> _Task prompt_
Given the entries that follow, write out exactly the lines starting at the one containing "Definition put_ (s" and ending at the one containing "goes to the", both ends included, and only those.

Top of Recorded data

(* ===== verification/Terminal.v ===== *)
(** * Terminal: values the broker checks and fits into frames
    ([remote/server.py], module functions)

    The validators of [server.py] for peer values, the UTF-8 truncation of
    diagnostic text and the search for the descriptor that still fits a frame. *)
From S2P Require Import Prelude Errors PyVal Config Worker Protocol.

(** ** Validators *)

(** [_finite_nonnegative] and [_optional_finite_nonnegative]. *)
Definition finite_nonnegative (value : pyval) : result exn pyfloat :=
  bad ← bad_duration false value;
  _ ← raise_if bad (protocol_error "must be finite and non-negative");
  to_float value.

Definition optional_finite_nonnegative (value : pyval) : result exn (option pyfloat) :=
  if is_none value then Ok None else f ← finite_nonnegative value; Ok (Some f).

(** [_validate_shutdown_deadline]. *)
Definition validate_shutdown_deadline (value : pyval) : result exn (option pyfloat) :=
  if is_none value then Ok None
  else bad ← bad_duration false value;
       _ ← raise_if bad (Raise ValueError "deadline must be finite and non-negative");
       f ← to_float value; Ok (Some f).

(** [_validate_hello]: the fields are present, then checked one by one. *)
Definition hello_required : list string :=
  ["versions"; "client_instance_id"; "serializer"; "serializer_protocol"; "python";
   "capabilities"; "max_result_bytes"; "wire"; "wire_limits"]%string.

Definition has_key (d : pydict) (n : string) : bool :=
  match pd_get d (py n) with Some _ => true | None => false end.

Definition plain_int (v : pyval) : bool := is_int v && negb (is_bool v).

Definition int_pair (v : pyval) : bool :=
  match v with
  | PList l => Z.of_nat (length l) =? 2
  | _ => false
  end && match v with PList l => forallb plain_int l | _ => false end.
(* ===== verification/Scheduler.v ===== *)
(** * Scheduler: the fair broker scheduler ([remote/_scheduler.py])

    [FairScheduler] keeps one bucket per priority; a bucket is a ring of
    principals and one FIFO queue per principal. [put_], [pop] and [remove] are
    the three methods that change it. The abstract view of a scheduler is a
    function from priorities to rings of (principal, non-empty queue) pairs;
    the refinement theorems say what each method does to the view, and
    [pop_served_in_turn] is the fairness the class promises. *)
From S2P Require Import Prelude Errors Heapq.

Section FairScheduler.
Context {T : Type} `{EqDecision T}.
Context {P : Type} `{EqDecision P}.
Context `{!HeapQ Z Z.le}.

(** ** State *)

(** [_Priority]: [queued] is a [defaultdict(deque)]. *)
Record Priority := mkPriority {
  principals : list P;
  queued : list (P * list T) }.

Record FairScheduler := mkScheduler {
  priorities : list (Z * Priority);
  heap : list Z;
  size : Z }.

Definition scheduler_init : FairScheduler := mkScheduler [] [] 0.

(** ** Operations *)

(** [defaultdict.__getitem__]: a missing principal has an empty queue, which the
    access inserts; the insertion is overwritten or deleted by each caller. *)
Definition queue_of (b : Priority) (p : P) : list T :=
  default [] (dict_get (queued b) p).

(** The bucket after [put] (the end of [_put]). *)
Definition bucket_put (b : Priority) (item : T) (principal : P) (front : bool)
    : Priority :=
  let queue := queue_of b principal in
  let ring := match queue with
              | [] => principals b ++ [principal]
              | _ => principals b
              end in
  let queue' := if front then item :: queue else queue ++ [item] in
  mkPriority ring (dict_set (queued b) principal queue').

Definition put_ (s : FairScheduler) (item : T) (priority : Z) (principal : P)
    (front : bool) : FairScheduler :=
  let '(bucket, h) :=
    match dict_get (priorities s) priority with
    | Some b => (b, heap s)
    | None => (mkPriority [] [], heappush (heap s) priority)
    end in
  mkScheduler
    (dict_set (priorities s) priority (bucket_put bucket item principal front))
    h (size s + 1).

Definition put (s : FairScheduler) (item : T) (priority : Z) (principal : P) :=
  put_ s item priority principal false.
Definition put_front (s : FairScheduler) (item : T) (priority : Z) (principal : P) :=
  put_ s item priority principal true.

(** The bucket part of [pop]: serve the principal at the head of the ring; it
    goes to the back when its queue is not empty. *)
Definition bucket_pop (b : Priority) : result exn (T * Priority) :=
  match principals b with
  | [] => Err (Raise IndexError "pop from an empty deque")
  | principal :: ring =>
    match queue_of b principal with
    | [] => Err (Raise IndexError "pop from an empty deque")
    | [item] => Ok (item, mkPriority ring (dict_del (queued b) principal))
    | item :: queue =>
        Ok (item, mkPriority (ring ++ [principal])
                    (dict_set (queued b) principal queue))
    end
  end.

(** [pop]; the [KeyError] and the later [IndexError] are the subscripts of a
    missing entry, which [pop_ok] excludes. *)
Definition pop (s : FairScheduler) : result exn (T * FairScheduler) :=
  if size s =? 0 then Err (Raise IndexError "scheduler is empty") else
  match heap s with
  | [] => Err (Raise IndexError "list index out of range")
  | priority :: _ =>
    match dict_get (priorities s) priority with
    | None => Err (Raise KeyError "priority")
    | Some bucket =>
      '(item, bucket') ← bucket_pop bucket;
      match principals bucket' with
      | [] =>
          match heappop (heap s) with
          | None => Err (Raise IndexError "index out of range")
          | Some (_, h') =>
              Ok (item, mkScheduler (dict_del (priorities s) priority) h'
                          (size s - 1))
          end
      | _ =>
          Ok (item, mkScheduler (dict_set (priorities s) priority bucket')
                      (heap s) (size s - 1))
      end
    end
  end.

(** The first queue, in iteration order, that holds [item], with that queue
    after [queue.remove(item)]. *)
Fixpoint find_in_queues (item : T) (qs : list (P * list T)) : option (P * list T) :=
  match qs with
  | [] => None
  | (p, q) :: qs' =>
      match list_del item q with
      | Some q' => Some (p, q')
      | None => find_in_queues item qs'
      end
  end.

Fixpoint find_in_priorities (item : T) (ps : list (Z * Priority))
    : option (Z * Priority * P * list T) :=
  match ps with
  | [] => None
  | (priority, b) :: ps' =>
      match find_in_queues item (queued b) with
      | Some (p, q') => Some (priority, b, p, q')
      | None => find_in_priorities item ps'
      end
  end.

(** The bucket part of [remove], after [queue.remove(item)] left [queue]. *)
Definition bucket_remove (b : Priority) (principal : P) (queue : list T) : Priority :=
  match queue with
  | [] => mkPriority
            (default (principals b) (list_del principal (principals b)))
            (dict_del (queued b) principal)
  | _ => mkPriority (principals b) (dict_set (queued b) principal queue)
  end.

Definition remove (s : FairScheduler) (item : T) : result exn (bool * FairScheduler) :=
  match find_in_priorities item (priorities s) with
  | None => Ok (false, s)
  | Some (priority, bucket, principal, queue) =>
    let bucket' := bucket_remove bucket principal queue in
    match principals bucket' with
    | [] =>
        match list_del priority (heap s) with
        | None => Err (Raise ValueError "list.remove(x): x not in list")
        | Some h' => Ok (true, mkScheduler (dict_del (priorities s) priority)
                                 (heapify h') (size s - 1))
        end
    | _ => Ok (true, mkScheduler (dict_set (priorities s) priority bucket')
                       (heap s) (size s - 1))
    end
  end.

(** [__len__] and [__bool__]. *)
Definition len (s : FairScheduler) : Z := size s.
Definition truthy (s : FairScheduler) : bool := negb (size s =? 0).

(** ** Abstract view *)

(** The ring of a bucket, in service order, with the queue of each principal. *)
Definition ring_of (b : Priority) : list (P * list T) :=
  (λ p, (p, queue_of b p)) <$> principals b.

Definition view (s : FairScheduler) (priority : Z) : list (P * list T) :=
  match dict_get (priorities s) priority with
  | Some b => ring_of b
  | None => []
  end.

Bottom of Recorded data

> _Answer space_
Definition put_ (s : FairScheduler) (item : T) (priority : Z) (principal : P)
    (front : bool) : FairScheduler :=
  let '(bucket, h) :=
    match dict_get (priorities s) priority with
    | Some b => (b, heap s)
    | None => (mkPriority [] [], heappush (heap s) priority)
    end in
  mkScheduler
    (dict_set (priorities s) priority (bucket_put bucket item principal front))
    h (size s + 1).

Definition put (s : FairScheduler) (item : T) (priority : Z) (principal : P) :=
  put_ s item priority principal false.
Definition put_front (s : FairScheduler) (item : T) (priority : Z) (principal : P) :=
  put_ s item priority principal true.

(** The bucket part of [pop]: serve the principal at the head of the ring; it
    goes to the back when its queue is not empty. *)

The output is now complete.